Finance Act, 1965

PART IV.

Stamp Duties.

Relief from capital and transfer stamp duty in case of reconstructions or amalgamations of companies.

31.—(1) Where it is shown to the satisfaction of the Revenue Commissioners that there exists a scheme for the bona fide reconstruction of any company or companies or the amalgamation of any companies and that, in connection with the scheme, there exist the following conditions, that is to say—

(a) a company with limited liability is to be registered, or since the passing of this Act a company has been established by Act of the Oireachtas, or the nominal share capital of a company has been increased;

(b) the company (in this section referred to as the transferee company) is to be registered or has been established or has increased its capital with a view to the acquisition either of the undertaking of, or of not less than ninety per cent. of the issued share capital of, a particular existing company;

(c) the consideration for the acquisition (except such part thereof as consists in the transfer to or discharge by the transferee company of liabilities of the existing company) consists as to not less than ninety per cent. thereof—

(i) where an undertaking is to be acquired, in the issue of shares in the transferee company to the existing company or to holders of shares in the existing company; or

(ii) where shares are to be acquired, in the issue of shares in the transferee company to the holders of shares in the existing company in exchange for the shares held by them in the existing company;

then, subject to the provisions of this section,—

(A) the nominal share capital of the transferee company, or the amount by which the capital of the transferee company has been increased, as the case may be, shall, for the purpose of computing the stamp duty chargeable in respect of that capital, be treated as being reduced by either—

(I) an amount equal to the amount of the share capital of the existing company or, in the case of the acquisition of a part of an undertaking, equal to such proportion of the said share capital as the value of that part of the undertaking bears to the whole value of the undertaking; or

(II) the amount to be credited as paid up on the shares to be issued as such consideration as aforesaid and on the shares, if any, to be issued to creditors of the existing company in consideration of the release of debts (whether secured or unsecured) due or accruing due to them from the existing company or of the assignment of such debts to the transferee company,

whichever amount is the less; and

(B) stamp duty under the heading “Conveyance or Transfer on Sale” in the First Schedule to the Stamp Act, 1891, shall not be chargeable on any instrument made for the purposes of or in connection with the transfer of the undertaking or shares, or on any instrument made for the purposes of or in connection with the assignment to the transferee company of any debts, secured or unsecured, of the existing company, nor shall any such duty be chargeable under section 12 of the Finance Act, 1895 , on a copy of any Act of the Oireachtas, or on any instrument vesting, or relating to the vesting of, the undertaking or shares in the transferee company:

Provided that—

(a) no such instrument shall be deemed to be duly stamped unless either it is stamped with the duty to which it would but for this section be liable or it has in accordance with, the provisions of section 12 of the Stamp Act, 1891, been stamped with a particular stamp denoting either that it is not charge able with any duty or that it is duly stamped; and

(b) in the case of an instrument made for the purposes of or in connection with a transfer to a company within the meaning of the Companies Act, 1963 , the provisions of paragraph (B) of this subsection shall not apply unless the instrument is either—

(i) executed within a period of twelve months from the date of the registration of the transferee company or the date of the resolution for the increase of the nominal share capital of the transferee company, as the case may be; or

(ii) made for the purpose of effecting a conveyance or transfer in pursuance of an agreement which has been filed, or particulars of which have been filed, with the registrar of companies within the said period of twelve months; and

(c) the foregoing provision with respect to the release and assignment of debts of the existing company shall not, except in the case of debts due to banks or to trade creditors, apply to debts which are incurred less than two years before the proper time for making a claim for exemption under this section.

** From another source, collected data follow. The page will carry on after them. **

(* ===== verification/Results.v ===== *)
(** * The result of a run and the promotion standards
      ([internal/backtest/engine.go], multi_metric_gate.go)

    What [Engine.Run] makes of the closed trades, and the verdict of a standard on a run.
    The warnings of a result, its temporal breakdown and the time of a verdict are text and
    clock and are left out. *)
From Stdlib Require Import ZArith Lia Bool Floats.
From coqutil Require Import RecordSettersUsingExistingGetters.
From S2P Require Import Prelude Float64 FloatRound FloatLaws Price StopLoss Fills Pipeline Enforcer Timeline.
From S2P Require Import Runner Indicators Live Strategies Params Trade Engine EngineLaws Metrics.
Local Open Scope float_scope.
Local Open Scope go_scope.

(** ** Standards and verdicts *)
Record MultiMetricStandard := mkStandard {
  MinSharpeRatio : float64; MaxDrawdownPct : float64; MinPassProbPct : float64; MinProfitFactor : float64;
  MinNumTrades : Z; MinSortinoRatio : float64; MaxSharpeDegradation : float64; MinInformationRatio : float64
}.

Record MetricVerdict := mkVerdict { Metric : string; Required : float64; Actual : float64; MetricPassed : bool }.

Record MultiMetricVerdict := mkMulti {
  VerdictPassed : bool; Verdicts : list MetricVerdict; PassedCount : Z; TotalCount : Z
}.

Definition DefaultMultiMetricStandard : MultiMetricStandard := mkStandard 1.0 8.0 80.0 1.5 30 0.0 50.0 0.
Definition LenientMultiMetricStandard : MultiMetricStandard := mkStandard 0.5 15.0 60.0 1.2 15 0.0 70.0 0.
Definition StrictMultiMetricStandard : MultiMetricStandard := mkStandard 1.5 5.0 90.0 2.0 50 1.2 30.0 0.

Definition atLeast (metric : string) (required actual : float64) : MetricVerdict :=
  mkVerdict metric required actual (required <=? actual).
Definition atMost (metric : string) (required actual : float64) : MetricVerdict :=
  mkVerdict metric required actual (actual <=? required).
Definition enough (metric : string) (required actual : Z) : MetricVerdict :=
  mkVerdict metric (of_Z required) (of_Z actual) (Z.leb required actual).

(** The loop over the verdicts: how many pass, and whether all do. *)
Definition conclude (verdicts : list MetricVerdict) : MultiMetricVerdict :=
  let '(passedCount, allPassed) :=
    fold_left (fun acc v => if MetricPassed v then (acc.1 + 1, acc.2)%Z else (acc.1, false)) verdicts (0%Z, true) in
  mkMulti allPassed verdicts passedCount (Z.of_nat (length verdicts)).

(** The answer when there is nothing to judge. *)
Definition noData (metric : string) : MultiMetricVerdict := mkMulti false [mkVerdict metric 1 0 false] 0 0.

(** ** Results *)

(** The run's configuration with the fields that choose the data and the gate. *)
Record RunConfig := mkRun {
  Base :> BacktestConfig;
  RunStart : Z;
  RunEnd : Z;
  Timeframe : string;
  DataSource : string;
  ApplyGate : bool;
  GateProfile : string
}.

Record BacktestResult := mkResult {
  RConfig : RunConfig;
  RMetrics :> Metrics;
  RTrades : list Trade;
  REquity : list EquityPoint;
  RMtmEquity : list EquityPoint;
  RDailyReturns : list (Z * float64);
  NumTrades : Z;
  TotalReturn : float64;
  TotalReturnPct : float64;
  AvgTrade : float64;
  AvgMAE : float64;
  AvgMFE : float64;
  TotalFees : float64;
  AvgSlippageBps : float64;
  RLong : SideStats;
  RShort : SideStats;
  RCompliance : option PropFirmEnforcer.ComplianceReport;
  MetricGateStatus : option MultiMetricVerdict;
  RStrategyParams : gmap string float64;
  RSignalDiag : SignalDiag;
  CandleCount : Z;
  FirstCandleTime : Z;
  LastCandleTime : Z;
  DataGenerationID : string;
  DeclaredBarsPerDay : float64;
  EffectiveBarsPerDay : float64
}.

(** ** The verdict on a run *)
Definition runVerdicts (result : BacktestResult) (standard : MultiMetricStandard) : list MetricVerdict :=
  [atLeast "sharpe_ratio" (MinSharpeRatio standard) (SharpeRatio result);
   atMost "max_drawdown_pct" (MaxDrawdownPct standard) (MaxDrawdown result);
   atLeast "profit_factor" (MinProfitFactor standard) (ProfitFactor result);
   enough "min_trades" (MinNumTrades standard) (NumTrades result);
   mkVerdict "win_rate" 0 (WinRate result) true] ++
  (if 0 <? MinSortinoRatio standard then [atLeast "sortino_ratio" (MinSortinoRatio standard) (SortinoRatio result)] else []).

(** [None]: a nil result. *)
Definition EvaluateBacktestMultiMetric (result : option BacktestResult) (standard : MultiMetricStandard) : MultiMetricVerdict :=
  match result with
  | None => noData "backtest_result"
  | Some result => conclude (runVerdicts result standard)
  end.

Definition EvaluateBacktestMultiMetricWithBenchmark (result : option BacktestResult) (standard : MultiMetricStandard)
    (benchmarkIR : option float64) : MultiMetricVerdict :=
  let verdict := EvaluateBacktestMultiMetric result standard in
  match benchmarkIR with
  | Some ir =>
      if 0 <? MinInformationRatio standard then
        conclude (Verdicts verdict ++ [atLeast "benchmark_information_ratio" (MinInformationRatio standard) ir])
      else verdict
  | None => verdict
  end.

(** The text of [Summary] as data: the counts, and the metrics that failed with their
    values; [None] is the text of a pass. *)
Definition Summary (v : MultiMetricVerdict) : Z * Z * option (list (string * float64 * float64)) :=
  (PassedCount v, TotalCount v,
   if VerdictPassed v then None
   else Some (map (fun m => (Metric m, Actual m, Required m)) (List.filter (fun m => negb (MetricPassed m)) (Verdicts v)))).

(** The standard of a gate profile. *)
Definition standardOf (gateProfile : string) : MultiMetricStandard :=
  let named n := bool_decide (gateProfile = n) in
  if named "lenient"%string || named "research"%string then LenientMultiMetricStandard
  else if named "strict"%string || named "pretrade"%string || named "production_guarded"%string || named "production"%string
  then StrictMultiMetricStandard
  else DefaultMultiMetricStandard.

(** ** From the end of the loop to the result *)

(** Sums over the trades: excursions, fees, slippage and its fills. *)
Definition sumMAE (ts : list Trade) : float64 := fold_left (fun s t => s + TMAE t) ts 0.
Definition sumMFE (ts : list Trade) : float64 := fold_left (fun s t => s + TMFE t) ts 0.
Definition totalFees (ts : list Trade) : float64 := fold_left (fun s t => s + TBrokerFee t) ts 0.
Definition slippage (ts : list Trade) : float64 * Z :=
  fold_left (fun s t => if Z.ltb 0 (TSlippageFillCount t) then (s.1 + TSlippageBps t, (s.2 + TSlippageFillCount t)%Z) else s)
    ts (0, 0%Z).

Definition exitReasons (ts : list Trade) : gmap string Z :=
  fold_left (fun m t =>
    let reason := if bool_decide (TExitReason t = ""%string) then "unknown"%string else TExitReason t in
    <[reason := (mget 0 m reason + 1)%Z]> m) ts ∅.

Section Run.
Context {IN : Indicator} {LG : Logarithm} {SL : SortSlice}.
Variable Pow : float64 -> float64 -> float64.
(** [config.SymbolByTicker]: the asset class in the universe file. *)
Variable assetClass : string -> option string.

(** Continuously traded classes have bars around the clock. *)
Definition barsPerDayForSymbol (timeframe symbol : string) : float64 :=
  if bool_decide (symbol = ""%string) then barsPerDayFromTimeframe timeframe
  else match assetClass symbol with
       | Some class =>
           if oneOfStr class ["forex_major"; "forex_minor"; "crypto"]%string then barsPerDay24h timeframe
           else barsPerDayFromTimeframe timeframe
       | None => barsPerDayFromTimeframe timeframe
       end.

(** The runner's parameters, then the explicit ones, then the effective ones. *)
Definition reportedParams (cfg : BacktestConfig) : gmap string float64 :=
  <["sizing_percent" := resolveSizingPercent cfg]>
    (<["kelly_fraction" := resolveKellyFraction cfg]>
       (StrategyParams cfg ∪ paramsOf (getRunnerForStrategy (CfgStrategyID cfg) (StrategyParams cfg)))).

Definition noSide : SideStats := mkSide 0 0 0 0 0 0.

(** The result without its gate; [st] is the state at the end of the loop. *)
Definition ungated {rand R} (cfg : RunConfig) (allCandles : list Candle) (st : @State rand R) : BacktestResult :=
  let ts := Engine.trades st in
  let n := Z.of_nat (length ts) in
  let declared := barsPerDayForSymbol (Timeframe cfg) (firstSymbol (Symbols cfg)) in
  let '(total, fills) := slippage ts in
  let broken := math.IsNaN (capital st) || math.IsInf (capital st) 0 in
  mkResult cfg (report Pow ts (Engine.equity st) (mtmEquity st)) ts (Engine.equity st) (mtmEquity st)
    (if Z.ltb 0 n then calculateDailyReturns (Engine.equity st) else [])
    n
    (capital st - InitialCapital cfg)
    (if broken then 0 else (capital st - InitialCapital cfg) / InitialCapital cfg * 100)
    (if Z.ltb 0 n then (capital st - InitialCapital cfg) / of_Z n else 0)
    (if Z.ltb 0 n then sumMAE ts / of_Z n else 0) (if Z.ltb 0 n then sumMFE ts / of_Z n else 0)
    (if Z.ltb 0 n then totalFees ts else 0) (if Z.ltb 0 fills then total / of_Z fills else 0)
    (sideStats true ts) (sideStats false ts)
    (PropFirmEnforcer.Summary <$> ftmo st) None (reportedParams cfg)
    (if Z.ltb 0 n then (signalDiag st) <| ExitReasons := exitReasons ts |> else signalDiag st)
    (Z.of_nat (length allCandles))
    (match allCandles with c :: _ => Time c | [] => zeroTime end)
    (match List.last (map Some allCandles) None with Some c => Time c | None => zeroTime end)
    (representativeGenerationID (map_to_list (generationCounts allCandles)))
    declared (effectiveBarsPerDay allCandles declared).

(** No candles: the run ends before the metrics, the report and the gate. *)
Definition noCandles {rand R} (cfg : RunConfig) (st : @State rand R) : BacktestResult :=
  mkResult cfg zeroMetrics (Engine.trades st) (Engine.equity st) (mtmEquity st) [] 0 0 0 0 0 0 0 0 noSide noSide
    None None ∅ zeroDiag 0 zeroTime zeroTime "" 0 0.

Definition gateStandard (cfg : RunConfig) : MultiMetricStandard :=
  standardOf (if bool_decide (GateProfile cfg = ""%string) then "default"%string else GateProfile cfg).

Definition resultOf {rand R} (cfg : RunConfig) (allCandles : list Candle) (st : @State rand R) : BacktestResult :=
  match allCandles with
  | [] => noCandles cfg st
  | _ =>
      let result := ungated cfg allCandles st in
      if ApplyGate cfg
      then result <| MetricGateStatus := Some (EvaluateBacktestMultiMetric (Some result) (gateStandard cfg)) |>
      else result
  end.
End Run.

(** ** Laws of the verdict *)
Lemma conclude_spec vs :
  conclude vs = mkMulti (forallb MetricPassed vs) vs (Z.of_nat (length (List.filter MetricPassed vs))) (Z.of_nat (length vs)).
Proof.
  unfold conclude. set (f := fun (acc : Z * bool) v => _).
  assert (E : forall n b, fold_left f vs (n, b) =
    ((n + Z.of_nat (length (List.filter MetricPassed vs)))%Z, b && forallb MetricPassed vs)).
  { induction vs as [|v vs IH]; intros n b; cbn [fold_left List.filter forallb length]; [by rewrite Z.add_0_r, andb_true_r|].
    unfold f at 2. destruct (MetricPassed v); cbn [fst snd]; rewrite IH; cbn [length andb];
      [f_equal; lia|by rewrite andb_false_r]. }
  by rewrite E.
Qed.

(** What a standard asks of a run. *)
Definition meets (r : BacktestResult) (std : MultiMetricStandard) : Prop :=
  (MinSharpeRatio std <=? SharpeRatio r) = true /\ (MaxDrawdown r <=? MaxDrawdownPct std) = true /\
  (MinProfitFactor std <=? ProfitFactor r) = true /\ (MinNumTrades std <= NumTrades r)%Z /\
  ((0 <? MinSortinoRatio std) = true -> (MinSortinoRatio std <=? SortinoRatio r) = true).

Lemma verdict_meets r std : VerdictPassed (EvaluateBacktestMultiMetric (Some r) std) = true <-> meets r std.
Proof.
  cbn [EvaluateBacktestMultiMetric]. rewrite conclude_spec. cbn [VerdictPassed]. unfold runVerdicts, meets.
  rewrite forallb_app. cbn [forallb]. rewrite !andb_true_iff. cbn [MetricPassed atLeast atMost enough]. rewrite Z.leb_le.
  destruct (0 <? MinSortinoRatio std); cbn [forallb atLeast MetricPassed]; rewrite ?andb_true_iff; intuition congruence.
Qed.

(** A standard that asks at least as much of a run. *)
Record stricter (a b : MultiMetricStandard) : Prop := {
  st_sharpe : (MinSharpeRatio b <=? MinSharpeRatio a) = true;
  st_drawdown : (MaxDrawdownPct a <=? MaxDrawdownPct b) = true;
  st_factor : (MinProfitFactor b <=? MinProfitFactor a) = true;
  st_trades : (MinNumTrades b <= MinNumTrades a)%Z;
  st_sortino : (0 <? MinSortinoRatio b) = true ->
    (0 <? MinSortinoRatio a) = true /\ (MinSortinoRatio b <=? MinSortinoRatio a) = true
}.

Lemma stricter_meets a b r : stricter a b -> meets r a -> meets r b.
Proof.
  intros [S D F T So] (Ms & Md & Mf & Mt & Mo). unfold meets.
  split; [by eapply leb_trans|]. split; [by eapply leb_trans|]. split; [by eapply leb_trans|]. split; [lia|].
  intros H. destruct (So H) as [A B]. eapply leb_trans; [exact B|by apply Mo].
Qed.

Definition clears (profile : string) (r : BacktestResult) : Prop :=
  VerdictPassed (EvaluateBacktestMultiMetric (Some r) (standardOf profile)) = true.

(** The deployment profiles are nested.  What clears the gate of production clears that
    of paper trading, and what clears paper trading clears research; an unknown profile is
    the paper one.  A run clears a gate exactly when every number its standard names is
    met, a NaN meeting none, and then it passes as many metrics as were judged; a
    benchmark, where the standard has a floor for it, is one more condition. *)
Theorem gate_profiles_nested r :
  (clears "production" r -> clears "paper" r) /\ (clears "paper" r -> clears "research" r) /\
  (forall profile, profile ∉ ["lenient"; "research"; "strict"; "pretrade"; "production_guarded"; "production"]%string ->
     standardOf profile = standardOf "paper") /\
  (forall std, let v := EvaluateBacktestMultiMetric (Some r) std in
     (VerdictPassed v = true <-> meets r std) /\ (VerdictPassed v = true <-> PassedCount v = TotalCount v) /\
     (VerdictPassed v = true -> fnan (SharpeRatio r) = false /\ fnan (MaxDrawdown r) = false /\ fnan (ProfitFactor r) = false) /\
     forall ir, (0 <? MinInformationRatio std) = true ->
       (VerdictPassed (EvaluateBacktestMultiMetricWithBenchmark (Some r) std (Some ir)) = true <->
        VerdictPassed v = true /\ (MinInformationRatio std <=? ir) = true)).
Proof.
  split; [|split; [|split]].
  - unfold clears. rewrite !verdict_meets. apply stricter_meets. constructor; vm_compute; intuition congruence.
  - unfold clears. rewrite !verdict_meets. apply stricter_meets. constructor; vm_compute; intuition congruence.
  - intros p N. unfold standardOf. rewrite !not_elem_of_cons in N.
    do 6 (rewrite (bool_decide_eq_false_2 (p = _)) by tauto). reflexivity.
  - intros std. cbv zeta. split; [apply verdict_meets|]. split; [|split].
    + cbn [EvaluateBacktestMultiMetric]. rewrite conclude_spec. cbn [VerdictPassed PassedCount TotalCount].
      rewrite Nat2Z.inj_iff. generalize (runVerdicts r std) as vs. intros vs. induction vs as [|v vs IH]; [done|].
      pose proof (List.filter_length_le MetricPassed vs). cbn [forallb List.filter length].
      destruct (MetricPassed v); cbn [length andb]; [rewrite IH; lia|split; [done|lia]].
    + rewrite verdict_meets. intros (Ms & Md & Mf & _). rewrite leb_true in Ms, Md, Mf. tauto.
    + intros ir G. unfold EvaluateBacktestMultiMetricWithBenchmark. rewrite G.
      cbn [EvaluateBacktestMultiMetric]. rewrite !conclude_spec. cbn [VerdictPassed Verdicts]. rewrite forallb_app.
      cbn [forallb atLeast MetricPassed]. rewrite andb_true_r, andb_true_iff. done.
Qed.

(2) For the purposes of a claim for exemption under paragraph (B) of subsection (1) of this section, a company which has, in connection with a scheme of reconstruction or amalgamation, issued any unissued share capital shall be treated as if it had increased its nominal share capital.

(3) A company shall not be deemed to be a particular existing company within the meaning of this section unless it is provided by the memorandum of association of, or Act establishing, the transferee company that one of the objects for which the company is formed is the acquisition of the undertaking of, or shares in, the existing company, or unless it appears from the resolution, Act or other authority for the increase of the capital of the transferee company that the increase is authorised for the purpose of acquiring the undertaking of, or shares in, the existing company.

(4) In a case where the undertakings of or shares in two or more companies are to be acquired, the amount of the reduction to be allowed under this section in respect of the stamp duty chargeable in respect of the nominal share capital or the increase of the capital of a company shall be computed separately in relation to each of those companies.

(5) (a) Where a claim is made for exemption under this section, the Revenue Commissioners may require the delivery to them of a statutory declaration in such form as they may direct, made by a solicitor of the Courts of Justice, and of such further evidence, if any, as they may require.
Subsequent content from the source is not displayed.